Participants voiced frustration with their own experiences with these efforts and shared ideas for how they could be conducted effectively during a three-hour workshop led by Aida Mariam Davis, CEO of Decolonize Design, and Selena Wilson, vice president for organizational effectiveness at the East Oakland Youth Development Center.
When Davis asked those present to describe their experiences with efforts at improving diversity, equity, and inclusion, participants detailed a string of failures. Because people attending the session were told that their comments would not be used elsewhere, no one except the presenters are being named.
One person said the trainings were just checking boxes, while another said employees were told to be their authentic selves until it displeased management.

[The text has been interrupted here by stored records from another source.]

(* ===== verification/Publication.v ===== *)
(** Publishing a transaction (otmp/src/runtime.rs): immutable uploads, the
    conditional replacement of the head with its reconciliation and rebase loops,
    and the creation of a table's first head, all among other clients of the
    store. *)
From S2P Require Import Prelude Bytes Errors Values CanonicalJson PageTree Storage Objects.

(** ** A store with other clients *)

(** [w_writes] is not part of the program: it records, for each conditional write
    of this client, the head before and after it. *)
Record World (S : Type) := MkWorld {
  w_store : S;
  w_clock : nat;
  w_writes : list (option bytes * option bytes) }.
Arguments MkWorld {S}. Arguments w_store {S}. Arguments w_clock {S}. Arguments w_writes {S}.

(** An operation on the world that may fail: [async fn .. -> Result<A, RuntimeError>]. *)
Definition M (S A : Type) : Type := World S -> rresult A * World S.
#[export] Instance m_ret S : MRet (M S) := fun A a w => (Ok a, w).
#[export] Instance m_bind S : MBind (M S) := fun A B f m w =>
  match m w with (Ok a, w) => f a w | (Err e, w) => (Err e, w) end.
Definition fail {S A} (e : rerror) : M S A := fun w => (Err e, w).
Definition of_result {S A} (r : rresult A) : M S A := fun w => (r, w).
(** The result as a value, for a caller that matches on it. *)
Definition attempt {S A} (m : M S A) : M S (rresult A) := fun w => let '(r, w) := m w in (Ok r, w).

(** ** Data *)

(** [MaterializedImage] is a scratch file holding the bytes of [resolved], and the
    checkpoint object is only kept alive; a query
    on the file is a function of its bytes. *)
Record PinnedTable := {
  raw_head : bytes;
  head_version : ObjectVersion;
  pt_head : Head;
  pt_commit : SemanticCommit;
  pt_generation : Generation;
  current_main : option Id;
  page_tree : option Tree;
  resolved : bytes }.

Record Candidate (R : Type) := MkCandidate {
  c_semantic_state : Sha256;
  c_commit_uri : RelativeUri;
  c_commit_bytes : bytes;
  c_image_artifacts : list Artifact;
  c_generation_uri : RelativeUri;
  c_generation_bytes : bytes;
  c_head_bytes : bytes;
  c_result : R }.
Arguments MkCandidate {R}. Arguments c_semantic_state {R}. Arguments c_commit_uri {R}. Arguments c_commit_bytes {R}.
Arguments c_image_artifacts {R}. Arguments c_generation_uri {R}. Arguments c_generation_bytes {R}.
Arguments c_head_bytes {R}. Arguments c_result {R}.

Record TransactionRetryPolicy := {
  maximum_rebases : Z;
  maximum_indeterminate_reconciliations : Z }.
Definition default_retry_policy : TransactionRetryPolicy :=
  {| maximum_rebases := 8; maximum_indeterminate_reconciliations := 3 |}.

Inductive FileFormat := Parquet.
Record SourceFingerprint := { fp_sha256 : Sha256; fp_length : Z }.

Record VerifiedStagedFile := {
  vs_table_id : Id;
  vs_ordinal : nat;
  vs_file_id : Id;
  vs_uri : RelativeUri;
  vs_version : ObjectVersion;
  vs_sha256 : Sha256;
  vs_length : Z;
  vs_format : FileFormat;
  vs_object_identity : option string }.

(** SQLite, through the queries the code issues on an image. *)
Class Sqlite := {
  (** SELECT intent_sha256, result_json FROM otmp_idempotency WHERE idempotency_key *)
  sql_idempotency : bytes -> string -> result string (option (bytes * string));
  (** SELECT semantic_state_sha256 of the commit the key is recorded with *)
  sql_commit_state : bytes -> string -> result string bytes }.

(** Another client's actions before each call of this one. *)
Class Interference (S : Type) := { interfere : nat -> S -> S }.

Section publication.
Context `{HexCrate, Sha2Crate, SerdeJson, Sqlite} {S : Type} `{!ObjectStore S, !StoreLaws S, !Interference S}.

Definition call {A} (op : S -> A * S) : World S -> A * World S := fun w =>
  let '(a, s) := op (interfere (w_clock w) (w_store w)) in (a, MkWorld s (1 + w_clock w) (w_writes w)).

Definition storage {A} (op : S -> sresult A * S) : M S A := fun w =>
  let '(r, w) := call op w in (of_storage r, w).

(** A conditional write of the head, with its effect recorded. *)
Definition head_call (op : S -> ConditionalWriteOutcome * S) : M S ConditionalWriteOutcome := fun w =>
  let before := interfere (w_clock w) (w_store w) in
  let '(outcome, after) := op before in
  (Ok outcome, MkWorld after (1 + w_clock w) (w_writes w ++ [(os_get before HEAD_KEY, os_get after HEAD_KEY)])).

Definition head_key : RelativeUri := MkUri HEAD_KEY.

(** ** Immutable objects *)

Definition put_immutable (key : RelativeUri) (b : bytes) : M S unit :=
  r ← (fun w => let '(r, w) := call (fun s => create_bytes s key b) w in (Ok r, w));
  match r with
  | Ok created =>
    _ ← storage (fun s => confirm_readable s key (co_sha256 created) (co_length created)); mret tt
  | Err (StorageError.ImmutableConflict _) =>
    _ ← storage (fun s => confirm_readable s key (digest b) (len b)); mret tt
  | Err e => fail (RuntimeError.Storage e)
  end.

Fixpoint put_artifacts (artifacts : list Artifact) : M S unit :=
  match artifacts with
  | [] => mret tt
  | a :: artifacts => _ ← put_immutable (a_uri a) (a_bytes a); put_artifacts artifacts
  end.

(** ** Staging a data file *)

(** [map_err] of a failed confirmation *)
Definition confirmation_error (e : serror) : rerror :=
  match e with StorageError.VerificationFailed _ => RuntimeError.FingerprintMismatch | e => RuntimeError.Storage e end.

(** [delete_if_version(..)], its answer ignored *)
Definition discard (key : RelativeUri) (version : ObjectVersion) : M S unit := fun w =>
  let '(_, w) := call (fun s => os_delete_if_version s key version) w in (Ok tt, w).

Fixpoint cleanup (staged : list VerifiedStagedFile) : M S unit :=
  match staged with
  | [] => mret tt
  | f :: staged => _ ← discard (vs_uri f) (vs_version f); cleanup staged
  end.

One participant said there was never clarity about what was meant by diversity, whether it was about race or religion or gender or sexual orientation. Another attendee said the trainings were just to make philanthropy feel good about itself.
Diversity, equity, and inclusion trainings can mask a group’s tokenism, Davis said. Organizations are looking for the one or several minorities who make them look diverse. Often people are told they can look different but must talk, act, and dress a certain way — code for “acting white.” Sometimes groups implement diversity trainings because of a scandal or because of human-resources policies rather than because of a sincere desire to change.
“I think we can all agree that diversity, equity, inclusion as it exists today, is not serving us well,” she said.
Diversity Officers Undermined
Training can even be detrimental. In the private sector, she said, the more companies spend on training, the worse their results are. “You’re opening up Pandora’s box,” Wilson said. “You’re telling people, ‘We know this is a problem; we’re going to talk about it in a superficial way.’ And so you’ve kind of opened up the wound, and now it’s festering, right?”
They showed slides of a slave ship, a Native American boarding school, a Japanese internment camp, and a balaclava that evoked blackface to spark discussions of America’s history of racism and how that history plays out in modern society. They emphasized the scope and damage racism causes over time and the psychological harm that comes from having to fit into a dominant society that demands people conform to a white norm.
Improving diversity, equity, and inclusion is not only for minorities, they argued. Change that benefits one group benefits all. “Designing for those who have the highest needs actually raises the water for all boats,” Davis said.
But even groups that take concrete steps, like hiring a chief diversity officer, can fail. She referenced an article from Fortune that highlighted the ways these positions are undermined. Instead of filling the role with a person of color, they are often staffed by a white woman or a gay white man. They often lack a budget or a team. “Where else in the C-suite do you have no team?” Davis asked.
One participant noted that at large for-profit companies, employees of color are expected to work on diversity issues on their own time in addition to their jobs. It places undue pressure on employees and prevents them from pursuing other interests.
Different Perspectives
In another session at the conference, Frances Kunreuther, co-director of the Building Movement Project, presented some preliminary data from a study she is conducting that points to divides between the way white leaders and leaders of color view diversity efforts. While the data is not final, and in many areas both groups did agree, some differences were clear. White CEOs and executive directors were more likely to say that they engaged in diversity efforts to improve hiring and retention. Fewer leaders in the survey said these efforts were in response to a crisis rather than for other reasons, but leaders of color were more likely than whites to choose that answer.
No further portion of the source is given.